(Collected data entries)

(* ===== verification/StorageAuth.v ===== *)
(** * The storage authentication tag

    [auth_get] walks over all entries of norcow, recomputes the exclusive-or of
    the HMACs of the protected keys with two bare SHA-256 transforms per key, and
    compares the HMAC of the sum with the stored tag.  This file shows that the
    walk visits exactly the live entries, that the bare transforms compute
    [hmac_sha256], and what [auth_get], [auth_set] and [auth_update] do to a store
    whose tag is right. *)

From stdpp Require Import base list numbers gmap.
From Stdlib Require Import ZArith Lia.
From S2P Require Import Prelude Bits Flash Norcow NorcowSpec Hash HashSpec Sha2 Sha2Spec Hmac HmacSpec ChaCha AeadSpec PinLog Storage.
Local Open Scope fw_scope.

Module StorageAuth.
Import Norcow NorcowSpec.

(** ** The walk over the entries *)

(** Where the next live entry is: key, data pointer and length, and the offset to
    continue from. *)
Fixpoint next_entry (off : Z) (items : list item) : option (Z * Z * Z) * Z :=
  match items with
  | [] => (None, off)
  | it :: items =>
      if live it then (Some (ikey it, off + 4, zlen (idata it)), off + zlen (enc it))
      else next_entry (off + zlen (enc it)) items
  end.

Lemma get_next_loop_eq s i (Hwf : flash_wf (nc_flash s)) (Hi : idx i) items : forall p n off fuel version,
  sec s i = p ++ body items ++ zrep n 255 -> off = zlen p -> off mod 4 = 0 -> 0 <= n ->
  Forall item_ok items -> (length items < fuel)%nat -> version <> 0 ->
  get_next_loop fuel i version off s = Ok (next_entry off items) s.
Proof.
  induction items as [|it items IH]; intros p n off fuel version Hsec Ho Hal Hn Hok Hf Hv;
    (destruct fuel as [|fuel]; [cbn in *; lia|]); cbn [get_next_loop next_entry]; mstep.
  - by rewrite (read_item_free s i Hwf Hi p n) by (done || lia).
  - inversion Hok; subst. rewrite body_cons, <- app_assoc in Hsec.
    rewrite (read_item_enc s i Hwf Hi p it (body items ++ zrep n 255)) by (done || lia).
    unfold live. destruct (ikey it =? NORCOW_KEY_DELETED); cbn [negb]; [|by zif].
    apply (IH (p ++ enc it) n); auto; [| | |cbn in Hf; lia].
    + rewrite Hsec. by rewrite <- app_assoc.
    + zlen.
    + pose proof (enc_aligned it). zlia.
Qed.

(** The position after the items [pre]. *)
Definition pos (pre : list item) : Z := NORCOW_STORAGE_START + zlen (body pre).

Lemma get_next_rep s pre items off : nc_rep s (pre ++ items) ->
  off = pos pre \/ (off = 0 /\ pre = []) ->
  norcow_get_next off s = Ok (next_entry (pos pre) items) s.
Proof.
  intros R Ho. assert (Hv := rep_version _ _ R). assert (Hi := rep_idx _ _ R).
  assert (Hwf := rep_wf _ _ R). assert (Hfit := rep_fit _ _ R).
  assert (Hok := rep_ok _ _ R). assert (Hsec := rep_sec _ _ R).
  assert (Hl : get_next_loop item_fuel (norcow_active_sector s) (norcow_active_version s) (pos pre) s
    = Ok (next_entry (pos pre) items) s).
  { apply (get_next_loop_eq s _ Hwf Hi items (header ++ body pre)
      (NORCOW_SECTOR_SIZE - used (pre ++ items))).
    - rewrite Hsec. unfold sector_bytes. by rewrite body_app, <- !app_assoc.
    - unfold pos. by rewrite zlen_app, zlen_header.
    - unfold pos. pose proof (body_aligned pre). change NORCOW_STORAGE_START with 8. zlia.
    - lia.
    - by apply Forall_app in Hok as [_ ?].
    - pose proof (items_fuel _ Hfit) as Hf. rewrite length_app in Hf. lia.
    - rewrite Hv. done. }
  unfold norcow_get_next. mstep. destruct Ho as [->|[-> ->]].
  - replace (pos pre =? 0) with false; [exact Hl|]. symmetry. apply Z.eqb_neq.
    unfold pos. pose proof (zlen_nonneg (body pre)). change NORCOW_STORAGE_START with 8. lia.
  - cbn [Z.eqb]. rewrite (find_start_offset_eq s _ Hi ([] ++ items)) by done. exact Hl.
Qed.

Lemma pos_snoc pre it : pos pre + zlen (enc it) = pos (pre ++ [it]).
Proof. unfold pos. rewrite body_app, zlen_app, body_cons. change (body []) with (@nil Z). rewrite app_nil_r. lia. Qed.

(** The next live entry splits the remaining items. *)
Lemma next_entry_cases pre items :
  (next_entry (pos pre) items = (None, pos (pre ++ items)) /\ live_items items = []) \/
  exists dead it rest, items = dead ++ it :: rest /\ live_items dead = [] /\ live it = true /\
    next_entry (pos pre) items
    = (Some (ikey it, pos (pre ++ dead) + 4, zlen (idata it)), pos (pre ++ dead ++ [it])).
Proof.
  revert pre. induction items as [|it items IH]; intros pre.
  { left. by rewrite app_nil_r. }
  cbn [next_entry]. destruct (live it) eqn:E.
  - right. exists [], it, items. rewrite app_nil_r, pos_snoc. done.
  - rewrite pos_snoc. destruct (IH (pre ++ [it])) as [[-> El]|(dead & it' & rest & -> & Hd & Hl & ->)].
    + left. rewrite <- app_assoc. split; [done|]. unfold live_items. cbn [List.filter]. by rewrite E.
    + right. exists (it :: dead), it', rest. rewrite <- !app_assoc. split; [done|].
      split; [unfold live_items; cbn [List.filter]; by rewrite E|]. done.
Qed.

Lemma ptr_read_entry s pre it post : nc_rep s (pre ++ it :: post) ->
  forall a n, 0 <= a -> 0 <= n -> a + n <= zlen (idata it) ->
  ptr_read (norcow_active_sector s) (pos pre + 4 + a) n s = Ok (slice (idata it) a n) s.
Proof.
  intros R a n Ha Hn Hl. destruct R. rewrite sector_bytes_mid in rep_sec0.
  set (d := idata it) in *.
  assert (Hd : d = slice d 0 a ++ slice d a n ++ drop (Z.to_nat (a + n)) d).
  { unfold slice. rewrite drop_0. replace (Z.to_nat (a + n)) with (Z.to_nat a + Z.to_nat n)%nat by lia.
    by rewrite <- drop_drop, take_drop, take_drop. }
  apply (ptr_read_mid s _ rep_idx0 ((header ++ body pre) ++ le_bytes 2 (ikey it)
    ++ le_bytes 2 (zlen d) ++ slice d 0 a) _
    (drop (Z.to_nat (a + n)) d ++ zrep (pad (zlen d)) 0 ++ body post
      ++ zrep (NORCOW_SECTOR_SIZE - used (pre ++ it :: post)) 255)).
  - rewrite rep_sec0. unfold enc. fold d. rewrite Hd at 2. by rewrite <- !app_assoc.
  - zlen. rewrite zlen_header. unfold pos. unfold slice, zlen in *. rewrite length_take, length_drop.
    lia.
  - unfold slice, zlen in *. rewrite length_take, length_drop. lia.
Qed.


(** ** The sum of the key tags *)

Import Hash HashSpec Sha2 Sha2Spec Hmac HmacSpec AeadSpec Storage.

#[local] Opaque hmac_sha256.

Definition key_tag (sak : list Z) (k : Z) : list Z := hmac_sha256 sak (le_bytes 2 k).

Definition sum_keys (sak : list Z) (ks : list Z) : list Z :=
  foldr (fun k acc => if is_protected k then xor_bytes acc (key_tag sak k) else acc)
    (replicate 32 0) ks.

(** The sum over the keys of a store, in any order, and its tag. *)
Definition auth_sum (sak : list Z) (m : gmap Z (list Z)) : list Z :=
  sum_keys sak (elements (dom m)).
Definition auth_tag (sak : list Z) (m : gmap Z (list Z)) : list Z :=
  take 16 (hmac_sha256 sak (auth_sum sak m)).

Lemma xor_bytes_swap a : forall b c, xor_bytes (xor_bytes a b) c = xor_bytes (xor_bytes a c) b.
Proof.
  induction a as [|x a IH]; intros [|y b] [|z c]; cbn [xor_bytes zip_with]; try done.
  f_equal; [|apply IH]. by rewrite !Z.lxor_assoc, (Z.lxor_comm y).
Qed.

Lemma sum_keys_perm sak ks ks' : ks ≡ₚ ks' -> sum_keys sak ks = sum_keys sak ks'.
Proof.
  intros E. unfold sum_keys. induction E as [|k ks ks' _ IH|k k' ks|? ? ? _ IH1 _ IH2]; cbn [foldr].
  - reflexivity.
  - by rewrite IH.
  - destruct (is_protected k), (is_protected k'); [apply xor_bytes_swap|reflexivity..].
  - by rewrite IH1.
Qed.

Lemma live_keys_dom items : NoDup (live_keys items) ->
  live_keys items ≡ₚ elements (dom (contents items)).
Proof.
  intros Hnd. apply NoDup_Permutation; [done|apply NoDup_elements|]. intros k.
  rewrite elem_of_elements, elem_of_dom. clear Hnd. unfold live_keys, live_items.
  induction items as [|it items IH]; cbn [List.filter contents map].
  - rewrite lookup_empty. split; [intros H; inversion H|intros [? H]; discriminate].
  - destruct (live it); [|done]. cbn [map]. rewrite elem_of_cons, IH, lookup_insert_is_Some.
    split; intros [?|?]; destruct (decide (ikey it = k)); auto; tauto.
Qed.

...

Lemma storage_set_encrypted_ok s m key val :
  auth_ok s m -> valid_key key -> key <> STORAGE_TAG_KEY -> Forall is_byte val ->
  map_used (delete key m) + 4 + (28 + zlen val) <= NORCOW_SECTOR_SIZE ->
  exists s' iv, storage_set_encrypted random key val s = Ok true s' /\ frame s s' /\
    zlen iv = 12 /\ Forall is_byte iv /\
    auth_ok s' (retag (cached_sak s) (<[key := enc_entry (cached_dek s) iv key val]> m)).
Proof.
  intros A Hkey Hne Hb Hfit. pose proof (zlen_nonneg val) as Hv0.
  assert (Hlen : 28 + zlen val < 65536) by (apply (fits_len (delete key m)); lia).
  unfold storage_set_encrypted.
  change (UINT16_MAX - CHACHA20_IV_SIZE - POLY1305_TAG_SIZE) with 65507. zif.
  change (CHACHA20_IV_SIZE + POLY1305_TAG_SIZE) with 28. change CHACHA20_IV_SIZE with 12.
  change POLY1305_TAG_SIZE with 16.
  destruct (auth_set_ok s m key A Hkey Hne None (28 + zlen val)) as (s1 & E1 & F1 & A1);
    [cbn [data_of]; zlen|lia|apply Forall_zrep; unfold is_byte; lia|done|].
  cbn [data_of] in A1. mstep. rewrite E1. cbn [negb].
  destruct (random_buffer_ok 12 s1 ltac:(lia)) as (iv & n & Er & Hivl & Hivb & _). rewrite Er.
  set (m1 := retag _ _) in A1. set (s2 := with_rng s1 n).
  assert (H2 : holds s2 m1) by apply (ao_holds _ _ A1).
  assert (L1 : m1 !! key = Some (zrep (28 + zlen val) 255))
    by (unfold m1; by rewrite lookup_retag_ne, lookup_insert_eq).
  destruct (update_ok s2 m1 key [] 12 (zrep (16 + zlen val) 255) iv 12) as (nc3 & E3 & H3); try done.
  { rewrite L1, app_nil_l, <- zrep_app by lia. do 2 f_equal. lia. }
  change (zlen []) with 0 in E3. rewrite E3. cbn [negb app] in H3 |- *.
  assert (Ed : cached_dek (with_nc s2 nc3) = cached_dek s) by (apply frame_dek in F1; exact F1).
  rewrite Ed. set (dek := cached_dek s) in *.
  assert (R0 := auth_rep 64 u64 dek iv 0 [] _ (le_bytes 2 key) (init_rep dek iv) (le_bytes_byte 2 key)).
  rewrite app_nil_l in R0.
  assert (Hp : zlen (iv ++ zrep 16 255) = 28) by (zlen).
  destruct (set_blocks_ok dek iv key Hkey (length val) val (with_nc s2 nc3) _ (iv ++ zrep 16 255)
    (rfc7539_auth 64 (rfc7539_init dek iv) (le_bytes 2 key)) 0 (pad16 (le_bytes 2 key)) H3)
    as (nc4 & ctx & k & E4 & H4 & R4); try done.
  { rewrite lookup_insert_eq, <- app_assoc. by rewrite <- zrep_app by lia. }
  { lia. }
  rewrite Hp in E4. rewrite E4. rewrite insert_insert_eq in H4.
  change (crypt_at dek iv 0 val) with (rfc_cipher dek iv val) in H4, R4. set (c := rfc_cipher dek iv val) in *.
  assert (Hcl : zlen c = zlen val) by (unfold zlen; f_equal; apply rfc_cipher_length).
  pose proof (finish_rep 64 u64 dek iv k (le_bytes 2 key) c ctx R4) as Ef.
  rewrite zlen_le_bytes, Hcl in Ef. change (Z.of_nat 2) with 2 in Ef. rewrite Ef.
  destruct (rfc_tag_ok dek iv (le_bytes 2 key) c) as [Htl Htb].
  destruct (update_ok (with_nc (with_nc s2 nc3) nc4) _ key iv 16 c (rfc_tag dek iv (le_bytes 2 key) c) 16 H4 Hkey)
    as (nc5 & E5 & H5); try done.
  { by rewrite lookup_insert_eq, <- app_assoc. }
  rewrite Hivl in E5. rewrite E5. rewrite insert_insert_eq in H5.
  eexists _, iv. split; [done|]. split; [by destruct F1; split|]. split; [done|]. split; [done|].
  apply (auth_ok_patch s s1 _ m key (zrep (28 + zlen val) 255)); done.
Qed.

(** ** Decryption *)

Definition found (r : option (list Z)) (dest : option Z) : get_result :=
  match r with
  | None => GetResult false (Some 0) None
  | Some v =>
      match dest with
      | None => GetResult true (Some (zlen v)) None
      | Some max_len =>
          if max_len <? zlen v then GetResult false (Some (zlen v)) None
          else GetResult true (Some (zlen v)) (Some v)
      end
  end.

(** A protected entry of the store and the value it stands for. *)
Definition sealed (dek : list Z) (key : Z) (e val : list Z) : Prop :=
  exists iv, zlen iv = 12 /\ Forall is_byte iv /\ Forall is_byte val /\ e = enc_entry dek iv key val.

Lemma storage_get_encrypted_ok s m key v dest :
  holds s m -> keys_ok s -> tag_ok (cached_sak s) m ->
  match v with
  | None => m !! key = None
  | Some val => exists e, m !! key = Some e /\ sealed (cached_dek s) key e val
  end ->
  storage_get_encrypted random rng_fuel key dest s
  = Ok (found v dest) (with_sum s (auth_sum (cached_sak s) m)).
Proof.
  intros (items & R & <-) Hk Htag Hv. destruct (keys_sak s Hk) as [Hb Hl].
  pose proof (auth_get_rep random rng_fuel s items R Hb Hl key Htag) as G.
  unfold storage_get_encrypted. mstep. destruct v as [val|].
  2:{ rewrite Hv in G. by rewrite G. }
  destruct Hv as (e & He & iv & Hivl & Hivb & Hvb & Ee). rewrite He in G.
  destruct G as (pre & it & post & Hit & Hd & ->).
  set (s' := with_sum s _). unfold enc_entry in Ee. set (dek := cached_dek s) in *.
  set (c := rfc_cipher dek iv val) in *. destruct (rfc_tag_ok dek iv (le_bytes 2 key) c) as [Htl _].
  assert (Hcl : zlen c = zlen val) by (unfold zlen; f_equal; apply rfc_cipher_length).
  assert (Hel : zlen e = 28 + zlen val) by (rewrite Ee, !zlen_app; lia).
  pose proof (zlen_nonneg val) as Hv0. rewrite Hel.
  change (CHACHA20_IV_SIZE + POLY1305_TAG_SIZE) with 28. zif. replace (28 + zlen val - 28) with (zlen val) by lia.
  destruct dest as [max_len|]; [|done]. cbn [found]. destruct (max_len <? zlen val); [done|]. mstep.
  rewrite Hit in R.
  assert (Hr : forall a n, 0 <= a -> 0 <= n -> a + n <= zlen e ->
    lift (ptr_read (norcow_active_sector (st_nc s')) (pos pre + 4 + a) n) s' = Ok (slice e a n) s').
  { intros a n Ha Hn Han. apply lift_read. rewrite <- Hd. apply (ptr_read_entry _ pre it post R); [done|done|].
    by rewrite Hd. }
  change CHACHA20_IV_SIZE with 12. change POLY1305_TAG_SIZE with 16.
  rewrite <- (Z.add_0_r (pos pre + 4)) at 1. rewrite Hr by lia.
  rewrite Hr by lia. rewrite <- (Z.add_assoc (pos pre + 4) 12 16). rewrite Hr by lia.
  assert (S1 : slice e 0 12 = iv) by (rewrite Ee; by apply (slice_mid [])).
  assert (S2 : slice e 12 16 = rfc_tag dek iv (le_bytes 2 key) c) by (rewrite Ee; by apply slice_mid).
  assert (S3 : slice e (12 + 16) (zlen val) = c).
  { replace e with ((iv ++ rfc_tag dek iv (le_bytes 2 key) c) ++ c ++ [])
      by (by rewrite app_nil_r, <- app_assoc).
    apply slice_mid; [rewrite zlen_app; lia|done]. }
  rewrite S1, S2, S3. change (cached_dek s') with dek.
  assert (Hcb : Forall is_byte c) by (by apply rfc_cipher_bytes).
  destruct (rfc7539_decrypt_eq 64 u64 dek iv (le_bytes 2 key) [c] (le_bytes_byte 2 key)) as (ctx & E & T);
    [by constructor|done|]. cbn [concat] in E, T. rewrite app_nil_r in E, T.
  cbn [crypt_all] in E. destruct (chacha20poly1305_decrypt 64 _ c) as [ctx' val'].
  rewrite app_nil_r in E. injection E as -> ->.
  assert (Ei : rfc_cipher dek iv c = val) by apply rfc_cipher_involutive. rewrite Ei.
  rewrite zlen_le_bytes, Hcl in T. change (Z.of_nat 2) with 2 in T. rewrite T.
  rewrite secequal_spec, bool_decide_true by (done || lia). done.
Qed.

**WHAT YOU ARE ASKED TO DO**
Tally, across the records, each line that contains the word "match", and answer with nothing except the count.

**SOLUTION TO THE PROBLEM**
4